▶ _GIVEN RECORDS_

(** * txcosm: the PAWS socket client and the HTTP client's timeout bookkeeping

    A shallow embedding of [txcosm/PAWSClient.py] and of the request
    bookkeeping of [txcosm/HTTPClient.py].

    Python objects that are mutated in place (the client's dicts, the
    protocol's buffer, the factory's attributes) become fields of explicit
    state records that every operation threads through.  A Python
    exception keeps the mutations made before it was raised, so a
    computation returns an [outcome] that carries the state in both cases.
    Calls to [logging], to the reactor and to user callbacks are recorded
    as entries of a trace, in program order. *)

From stdpp Require Import base strings list gmap.
From Stdlib Require Import Ascii String ZArith Lia DecimalString.

Open Scope string_scope.
Open Scope list_scope.

Set Warnings "-register-all".

(** ** Exceptions and outcomes *)

Inductive exn :=
| KeyError (key : string)
| TypeError
| ValueError
| IndexError
| AlreadyCalledError
| AlreadyCancelled
| AlreadyCalled
| CancelledError
| ConnectError
| AttributeError
| Exception (err_str : string).

Inductive outcome (S A : Type) :=
| Return (a : A) (s : S)
| Raise (e : exn) (s : S).
Arguments Return {S A} a s.
Arguments Raise {S A} e s.

Definition M (S A : Type) : Type := S -> outcome S A.

Definition ret {S A} (a : A) : M S A := fun s => Return a s.
Definition raise {S A} (e : exn) : M S A := fun s => Raise e s.
Definition bind {S A B} (m : M S A) (k : A -> M S B) : M S B :=
  fun s => match m s with
           | Return a s' => k a s'
           | Raise e s' => Raise e s'
           end.
Definition get_state {S} : M S S := fun s => Return s s.
Definition modify {S} (f : S -> S) : M S unit := fun s => Return tt (f s).

Declare Scope py_scope.
Delimit Scope py_scope with py.
Notation "x <- m ;; k" := (bind m (fun x => k))
  (at level 100, m at next level, right associativity) : py_scope.
Notation "m ;;; k" := (bind m (fun _ => k))
  (at level 100, right associativity) : py_scope.
Lemma start_keeps_trail_witness :
  trail_complete 20%N
    (TestViewSet.start (Sample.request Sample.root ∅) 20%N
       (Fixture.scheduled_world)).2 = true.
Proof.
  apply (start_keeps_trail (Sample.request Sample.root ∅) 20%N
           Fixture.scheduled_world (Sample.safety "scheduled")
           (Sample.widget "submitted")).
  - refine (bool_decide_unpack (consistent Fixture.scheduled_world) _).
    vm_compute. exact I.
  - vm_compute. reflexivity.
  - reflexivity.
  - vm_compute. reflexivity.
Defined.

Lemma update_keeps_trail_witness :
  trail_complete 20%N
    (TestViewSet.update (Sample.request Sample.root ∅) 20%N
       (Sample.new_status "scheduled")
       (Sample.world "submitted" "pending" "generating")).2 = true.
Proof.
  apply (update_keeps_trail (Sample.request Sample.root ∅) 20%N
           (Sample.new_status "scheduled")
           (Sample.world "submitted" "pending" "generating")
           (Sample.safety "pending") (Sample.widget "submitted")).
  - apply sample_world_consistent.
  - vm_compute. reflexivity.
  - vm_compute. eexists. reflexivity.
  - vm_compute. reflexivity.
Defined.

Lemma complete_history_record_witness :
  exists h,
    test_history (TestViewSet.complete (Sample.request Sample.root Sample.passed)
                    20%N (Sample.world "submitted" "pending" "generating")).2
    = test_history (Sample.world "submitted" "pending" "generating") ++ [h] /\
    TestHistory.old_status h = Some "completed" /\
    TestHistory.new_status h = Some "completed".
Proof.
  apply (complete_history_record (Sample.request Sample.root Sample.passed) 20%N
           (Sample.world "submitted" "pending" "generating")
           (Sample.safety "pending") (Sample.widget "submitted") Sample.alice "pass").
  - vm_compute. reflexivity.
  - reflexivity.
  - vm_compute. reflexivity.
  - vm_compute. reflexivity.
  - discriminate.
Defined.
(** * CampusTalentInsight: the enrichment, aggregation and report pipeline

    A shallow embedding of [src/core/data_processor.py] (class
    [DataProcessor]) and of [src/utils/report_generator.py] (class
    [ReportGenerator]), with the Python and pandas operations they call,
    followed by the properties of the pipeline.

    Python values are modelled as the interpreter holds them: a [str] is a
    sequence of Unicode code points, an [int] is an unbounded integer, a
    [float] is an IEEE 754 binary64 number, an exception is a value of
    [exn] that propagates until a handler catches it. *)

From Stdlib Require Import ZArith NArith List String Ascii Floats Uint63.
From Stdlib Require Import DecimalString Sorted.
From stdpp Require Import base option list gmap.
Import ListNotations.

Set Default Proof Using "Type".
Local Open Scope Z_scope.

(* ===================================================================== *)
(** * Python: strings, exceptions, built-ins *)
(* ===================================================================== *)

Module Py.

(** A code point, and a Python [str]. *)
Abbreviation char := N (only parsing).
Abbreviation str := (list N) (only parsing).

(** Source literals are written in UTF-8; [utf8_decode] turns the bytes of a
    literal into the code points Python sees. *)
Fixpoint utf8_decode (bs : list N) : str :=
  match bs with
  | [] => []
  | b :: r =>
    if (b <? 128)%N then b :: utf8_decode r
    else if (b <? 224)%N then
      match r with
      | c1 :: r' =>
        N.lor (N.shiftl (N.land b 31) 6) (N.land c1 63) :: utf8_decode r'
      | _ => []
      end
    else if (b <? 240)%N then
      match r with
      | c1 :: c2 :: r' =>
        N.lor (N.shiftl (N.land b 15) 12)
          (N.lor (N.shiftl (N.land c1 63) 6) (N.land c2 63)) :: utf8_decode r'
      | _ => []
      end
    else
      match r with
      | c1 :: c2 :: c3 :: r' =>
        N.lor (N.shiftl (N.land b 7) 18)
          (N.lor (N.shiftl (N.land c1 63) 12)
             (N.lor (N.shiftl (N.land c2 63) 6) (N.land c3 63))) :: utf8_decode r'
      | _ => []
      end
  end.

(** [py "..."] is the Python string written by that literal. *)
Definition py (s : string) : str :=
  utf8_decode (map N_of_ascii (list_ascii_of_string s)).

(** The one code point of a one-character literal. *)
Definition chr (s : string) : char := hd 0%N (py s).

(** ** Exceptions *)

Inductive exn : Set :=
  | ValueError | IndexError | KeyError | ZeroDivisionError
  | TypeError | AttributeError | SystemError.

Inductive result (A : Type) : Type :=
  | Ok (a : A)
  | Raise (e : exn).
Arguments Ok {A} a.
Arguments Raise {A} e.

#[global] Instance exn_eq_dec : EqDecision exn.
Proof. solve_decision. Defined.
#[global] Instance result_eq_dec {A} `{EqDecision A} : EqDecision (result A).
Proof. solve_decision. Defined.

#[global] Instance result_ret : MRet result := @Ok.
#[global] Instance result_bind : MBind result := λ A B f m,
  match m with Ok a => f a | Raise e => Raise e end.
#[global] Instance result_fmap : FMap result := λ A B f m,
  match m with Ok a => Ok (f a) | Raise e => Raise e end.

▶ _WORK REQUEST_
Please transcribe only the lines in the records above running from the line that has "- refine (bool_decide_unpack" through the line that has "TestHistory.old_status h = Some", both included, exactly as they appear.

▶ _TASK RESPONSE_
  - refine (bool_decide_unpack (consistent Fixture.scheduled_world) _).
    vm_compute. exact I.
  - vm_compute. reflexivity.
  - reflexivity.
  - vm_compute. reflexivity.
Defined.

Lemma update_keeps_trail_witness :
  trail_complete 20%N
    (TestViewSet.update (Sample.request Sample.root ∅) 20%N
       (Sample.new_status "scheduled")
       (Sample.world "submitted" "pending" "generating")).2 = true.
Proof.
  apply (update_keeps_trail (Sample.request Sample.root ∅) 20%N
           (Sample.new_status "scheduled")
           (Sample.world "submitted" "pending" "generating")
           (Sample.safety "pending") (Sample.widget "submitted")).
  - apply sample_world_consistent.
  - vm_compute. reflexivity.
  - vm_compute. eexists. reflexivity.
  - vm_compute. reflexivity.
Defined.

Lemma complete_history_record_witness :
  exists h,
    test_history (TestViewSet.complete (Sample.request Sample.root Sample.passed)
                    20%N (Sample.world "submitted" "pending" "generating")).2
    = test_history (Sample.world "submitted" "pending" "generating") ++ [h] /\
    TestHistory.old_status h = Some "completed" /\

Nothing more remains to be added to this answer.